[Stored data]
(* ===== verification/MkfsBoot.v ===== *)
(** * The kernel on the image of mkfs (mkfs/mkfs.c, kernel/fs.c)

    [fsinit], over the buffer cache and the log, on a disk with the image. *)

From S2P Require Import Prelude Spinlock Block Bio BioSpec Cache Log LogSpec LogTrans Fs FsSpec FsFile FsInode FsData FsDir FsInst.
From S2P Require Import Kalloc LogProps Mkfs MkfsSpec MkfsImage MkfsBuild MkfsProps.

#[local] Ltac Zify.zify_post_hook ::= Z.to_euclidean_division_equations.

(** ** Reading the super block through a cold cache *)

Lemma readsb_spec (k : fsys lst) : cache (l_b (f_b k)) [] [] [] → 1 < d_size (ldisk (f_b k)) →
  wp (readsb ROOTDEV) (λ r k', r = sb_decode (dread (ldisk (f_b k)) 1) ∧ cache (l_b (f_b k')) [] [] [] ∧
    keeps (f_b k) (lblk (l_b (f_b k))) (f_b k')) k.
Proof.
  intros Hc Hd. unfold readsb. apply wp_bind, wp_zoom, wp_zoom.
  eapply wp_mono; [apply (bread_cache 1 _ [] [] []); [exact Hc|set_solver|simpl; lia|right; unfold NBUF; simpl; lia]|].
  intros b t (C1 & (E1 & E2 & E3) & L1). apply wp_bind, wp_zoom, wp_zoom. eapply (bdata_cache b 1); [exact C1|by left|].
  apply wp_bind, wp_zoom, wp_zoom. eapply wp_mono; [apply (brelse_cache b 1 _ [] [] [] []); [exact C1|set_solver]|].
  intros [] t2 (C2 & (G1 & G2 & G3) & L2). apply wp_ret. split_and!.
  - simpl in *. rewrite L1. f_equal. by apply (clean_lblk _ [] [] []); [exact Hc|set_solver..].
  - done.
  - split_and!; simpl in *; [split; simpl; [by rewrite G1, E1|by rewrite G2, E2]|done|by rewrite G3, E3|]. intros m. by rewrite L2, L1.
Qed.

(** ** Coming up *)

(** The disk with the image in it, and the machine before it has read anything. *)
Definition disk_of (s : image) : disk := mkDisk FSSIZE (m_img s) [].
Definition sb0 : superblock := mkSb 0 0 0 0 0 0 0 0.
Definition cold (lk : lockst) (pid : Z) (s : image) : fsys lst := mkFs (booted lk pid (disk_of s)) sb0 ∅ 0.

(** [binit()] and the file system of the first process. *)
Definition mount : M (fsys lst) unit := zoom (zoom (S := lst) binit) ;; fsinit ROOTDEV.

Lemma disk_of_blk s n : dread (disk_of s) n = blk s n.
Proof. done. Qed.

Lemma sb_is_ok s : sb_log_ok sb (disk_of s).
Proof. split; vm_compute; split_and?; try done; discriminate. Qed.

Lemma image_log_disk s : sized s → (∀ a, 2 <= a < 32 → blk s a = zeroes) → log_disk 2 30 (disk_of s) (disk_of s) (blk s).
Proof.
  intros [_ Hl] Hz. apply log_disk_empty; [lia|done| |done|done]. rewrite disk_of_blk, Hz by lia. by vm_compute.
Qed.

Lemma mount_spec lk pid s : hart_ok lk → sized s → sb_decode (blk s 1) = sb → (∀ a, 2 <= a < 32 → blk s a = zeroes) →
  wp mount (λ _ k, quiet (f_b k) ∧ f_sb k = sb ∧ ∀ n, 0 <= n < FSSIZE → ¬ 2 <= n < 32 → dread (ldisk (f_b k)) n = blk s n ∧ lb (f_b k) n = blk s n ∧ data_blk (f_b k) n) (cold lk pid s).
Proof.
  intros Hh Hs Hsb Hz. unfold mount. apply wp_bind, wp_zoom, wp_zoom. eapply wp_mono; [apply binit_spec; split_and!; [done|done|apply Hs]|].
  intros [] t (Hc & Ht & Hp & Hdk). unfold fsinit. match goal with |- wp _ _ ?k => set (k1 := k) end.
  assert (ldisk (f_b k1) = disk_of s) as Ed by exact Hdk. eapply wp_step; [apply (readsb_spec k1 Hc); rewrite Ed; by vm_compute|].
  intros r k2 (-> & C2 & (E1 & E2) & E3 & E4 & L2). rewrite Ed, disk_of_blk, Hsb. rewrite Ed in E4. apply wp_bind, wp_modify.
  change (sb_magic sb =? FSMAGIC) with true. cbn [negb]. apply wp_zoom. cbn [view set f_b].
  change (sb_logstart sb) with 2. assert (length (lh_block (l_log (f_b k2))) = 30%nat) as Hl by (rewrite E3; done).
  eapply wp_mono; [apply (initlog_spec sb (f_b k2) (blk s)); rewrite ?E3, ?E4; try done; [by rewrite E1|by apply image_log_disk]|].
  intros [] b' (Q & St & Sz & T & D). split; [done|]. split; [done|]. cbn [f_b]. intros n Hn Hr. apply throughout_end in T as (_ & _ & Ds). rewrite E4 in *.
  assert (is_data 2 30 (disk_of s) n) as Hd by (unfold is_data, region; simpl; lia). destruct (D n Hd) as [D1 D2]. split; [exact D2|]. split; [exact D1|].
  change (place b' n). unfold place, is_data, region. rewrite Ds, St, Sz. change (d_size (disk_of s)) with FSSIZE. change (sb_logstart sb) with 2. change (sb_nlog sb) with 30. lia.
Qed.

(** ** The theorem about both *)

(** The files of the image, for the running kernel. *)
Record usable (args : list arg) (k : fsys lst) : Prop := {
  us_layout : layout k;
  us_file : ∀ j a y, args !! j = Some a → i_dev y = ROOTDEV → i_inum y = 2 + Z.of_nat j →
    let x := on_disk k (2 + Z.of_nat j) y in
    file_ok k x ∧ solid (lb (f_b k)) x ∧ i_type x = T_FILE ∧ fbytes (lb (f_b k)) x 0 (i_size x) = contents a;
  us_root : ∀ y, i_dev y = ROOTDEV → i_inum y = ROOTINO →
    let x := on_disk k ROOTINO y in
    file_ok k x ∧ i_type x = T_DIR ∧ i_size x mod 16 = 0 ∧ ((2 + Z.of_nat (length args)) mod 64 ≠ 0 → solid (lb (f_b k)) x) ∧
    ∀ name, dir_find (lb (f_b k)) x name =
      (λ p, (16 * Z.of_nat p.1, p.2.1)) <$> list_find (λ e, name_of e.2 = name_of name) (dir_entries args)
}.

(** The contents are in blocks that the kernel sees as they are on the image. *)
Lemma fbytes_same f f' own inum x y nb ind bs off n : file_at f own inum x nb ind bs → file_at f' own inum x nb ind bs → i_addrs y = i_addrs x →
  0 <= off → off + n <= MAXFILE * BSIZE → fbytes f' y off n = fbytes f x off n.
Proof.
  intros F F' E Ho Hn. apply list_fmap_ext. intros j i [Hi Hj]%lookup_seqZ. unfold fbyte. rewrite (addr_of_meta _ y x) by done.
  change (fbyte f' x i = fbyte f x i). rewrite (fa_byte F), (fa_byte F') by lia. done.
Qed.

Lemma dir_find_same f f' own inum x y nb ind bs name : file_at f own inum x nb ind bs → file_at f' own inum x nb ind bs → i_addrs y = i_addrs x →
  i_size y = i_size x → 0 <= i_size x <= MAXFILE * BSIZE → dir_find f' y name = dir_find f x name.
Proof.
  intros F F' E Es Hs. assert (∀ k, 0 <= k < Z.of_nat (entries x) → dirent_at f' y k = dirent_at f x k) as Ed.
  { intros k Hk. unfold entries in Hk. eapply fbytes_same; [done|done|done|lia|]. lia. }
  unfold dir_find. replace (entries y) with (entries x) by (unfold entries; by rewrite Es).
  assert (first_entry (entries x) 0 (dirent_at f' y) (matches name) = first_entry (entries x) 0 (dirent_at f x) (matches name)) as ->.
  { destruct (first_entry _ _ (dirent_at f x) _) as [j|] eqn:Ej.
    - apply first_entry_Some in Ej as (H1 & H2 & H3). apply first_entry_Some. split_and!; [lia|lia|by rewrite Ed by lia|]. intros i Hi. rewrite Ed by lia. by apply H3.
    - rewrite first_entry_None in Ej. apply first_entry_None. intros i Hi. rewrite Ed by lia. by apply Ej. }
  destruct (first_entry _ _ (dirent_at f x) _) as [j|] eqn:Ej; [|done]. apply first_entry_Some in Ej as (H1 & _). simpl. by rewrite Ed by lia.
Qed.

Lemma finished_usable args own s1 s k : args_ok args → finished args own s1 s → f_sb k = sb →
  (∀ n, 0 <= n < FSSIZE → ¬ 2 <= n < 32 → lb (f_b k) n = blk s n ∧ data_blk (f_b k) n) → usable args k.
Proof.
  intros A F Ksb Kb. pose proof (ao_inodes _ A) as Hn. split; [by eapply k_layout| |].
  - intros j a y Hj Hd Hi x. pose proof (lookup_lt_Some _ _ _ Hj) as Hlt. destruct (fn_arg args own s1 s A F j a Hj) as [J1 J2 J3 J4 J5 J6].
    pose proof (ao_size _ A) as Hs. rewrite Forall_lookup in Hs. specialize (Hs _ _ Hj). unfold x. rewrite (k_on_disk s k) by (done || lia).
    set (z := dino s (2 + Z.of_nat j)) in *. assert (file_at (blk s) own (2 + Z.of_nat j) (meta z y) _ _ _) as J7 by (by eapply file_at_meta; [|exact J6]).
    split_and!; [|eapply (k_solid args own s1 s k); [done|done|exact J7|]|done|].
    + eapply (k_file_ok args own s1 s k A F); [done|done|exact J7|done|done|lia|change (i_size (meta z y)) with (i_size z); lia].
    + change (i_size (meta z y)) with (i_size z). rewrite J5. unfold blocks, BSIZE. lia.
    + transitivity (fbytes (blk s) z 0 (i_size z)); [eapply fbytes_same; [exact J6|by eapply k_file|done|lia|change (i_size (meta z y)) with (i_size z); lia]|].
      rewrite J5, (fbytes_at _ _ _ _ _ _ _ _ J6) by lia. apply nth_all.
  - intros y Hd Hi x. destruct (fn_root_is args own s1 s A F) as (R1 & R2 & R3 & J6). destruct (root_size_range args A) as (S1 & S2 & S3).
    assert (0 <= ROOTINO < NINODES) as Hr by (unfold ROOTINO, NINODES; lia). unfold x. rewrite (k_on_disk s k) by done. set (z := dino s ROOTINO) in *.
    assert (file_at (blk s) own ROOTINO (meta z y) _ _ _) as J7 by (by eapply file_at_meta; [|exact J6]). split_and!; [|done|change (i_size (meta z y)) with (i_size z); by rewrite R3| |].
    + eapply (k_file_ok args own s1 s k A F); [done|done|exact J7|done|done|done|change (i_size (meta z y)) with (i_size z); lia].
    + intros Hm. eapply (k_solid args own s1 s k); [done|done|exact J7|]. change (i_size (meta z y)) with (i_size z). rewrite R3, root_bytes_length. unfold root_size, blocks, BSIZE. lia.
    + intros name. rewrite <- (root_find args own s1 s A F). eapply dir_find_same; [exact J6|by eapply k_file|done|done|fold z; lia].
Qed.

(** C7 (safety).  The kernel comes up on the image that mkfs leaves: with the image on
    its disk and nothing in its cache, [binit] and [fsinit] return without a panic.  The
    image's log is empty and no block outside the log changes, so nothing is recovered.
    The file system satisfies what its theorems ask for: the layout of the free map,
    well-formed files with the contents that were given, and a well-formed root directory
    in which every name is found.  Every block below the size of the root directory is
    there, as reading it needs, only if its entries (two, and one per file) are not a
    multiple of 64; if they are, mkfs counts one block too many. *)
Theorem mkfs_boots args lk pid : args_ok args → hart_ok lk →
  wp (main args) (λ _ s, hdr_n (blk s 2) = 0 ∧
    wp mount (λ _ k, quiet (f_b k) ∧ (∀ n, 0 <= n < FSSIZE → ¬ 2 <= n < 32 → dread (ldisk (f_b k)) n = blk s n) ∧ usable args k) (cold lk pid s)) image0.
Proof.
  intros A Hh. eapply wp_mono; [by apply main_spec|]. intros [] s (own & s1 & F). pose proof (finished_built args own s1 s A F) as Hb.
  assert (∀ a, 2 <= a < 32 → blk s a = zeroes) as Hz by apply Hb. split; [rewrite Hz by lia; by vm_compute|].
  eapply wp_mono; [apply mount_spec; [done|apply F|apply Hb|done]|]. intros [] k (Q & Ks & Kb). split; [done|].
  split; [intros n Hn Hl; by apply Kb|]. eapply finished_usable; [done..|]. intros n Hn Hl. by apply Kb.
Qed.

Lemma mkfs_boots_witness : wp (main demo_args) (λ _ s, hdr_n (blk s 2) = 0 ∧
  wp mount (λ _ k, quiet (f_b k) ∧ (∀ n, 0 <= n < FSSIZE → ¬ 2 <= n < 32 → dread (ldisk (f_b k)) n = blk s n) ∧ usable demo_args k) (cold demo_lk 1 s)) image0.
Proof. apply (mkfs_boots demo_args demo_lk 1); [exact demo_args_ok|exact demo_hart]. Defined.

- [Problem requirements] For the lines above, output exactly those from the line containing "let x := on_disk k (2 + Z.of_nat j) y in" through the line containing "intros F F' E Ho", and skip the others.

- [Completed exercise]
    let x := on_disk k (2 + Z.of_nat j) y in
    file_ok k x ∧ solid (lb (f_b k)) x ∧ i_type x = T_FILE ∧ fbytes (lb (f_b k)) x 0 (i_size x) = contents a;
  us_root : ∀ y, i_dev y = ROOTDEV → i_inum y = ROOTINO →
    let x := on_disk k ROOTINO y in
    file_ok k x ∧ i_type x = T_DIR ∧ i_size x mod 16 = 0 ∧ ((2 + Z.of_nat (length args)) mod 64 ≠ 0 → solid (lb (f_b k)) x) ∧
    ∀ name, dir_find (lb (f_b k)) x name =
      (λ p, (16 * Z.of_nat p.1, p.2.1)) <$> list_find (λ e, name_of e.2 = name_of name) (dir_entries args)
}.

(** The contents are in blocks that the kernel sees as they are on the image. *)
Lemma fbytes_same f f' own inum x y nb ind bs off n : file_at f own inum x nb ind bs → file_at f' own inum x nb ind bs → i_addrs y = i_addrs x →
  0 <= off → off + n <= MAXFILE * BSIZE → fbytes f' y off n = fbytes f x off n.
Proof.
  intros F F' E Ho Hn. apply list_fmap_ext. intros j i [Hi Hj]%lookup_seqZ. unfold fbyte. rewrite (addr_of_meta _ y x) by done.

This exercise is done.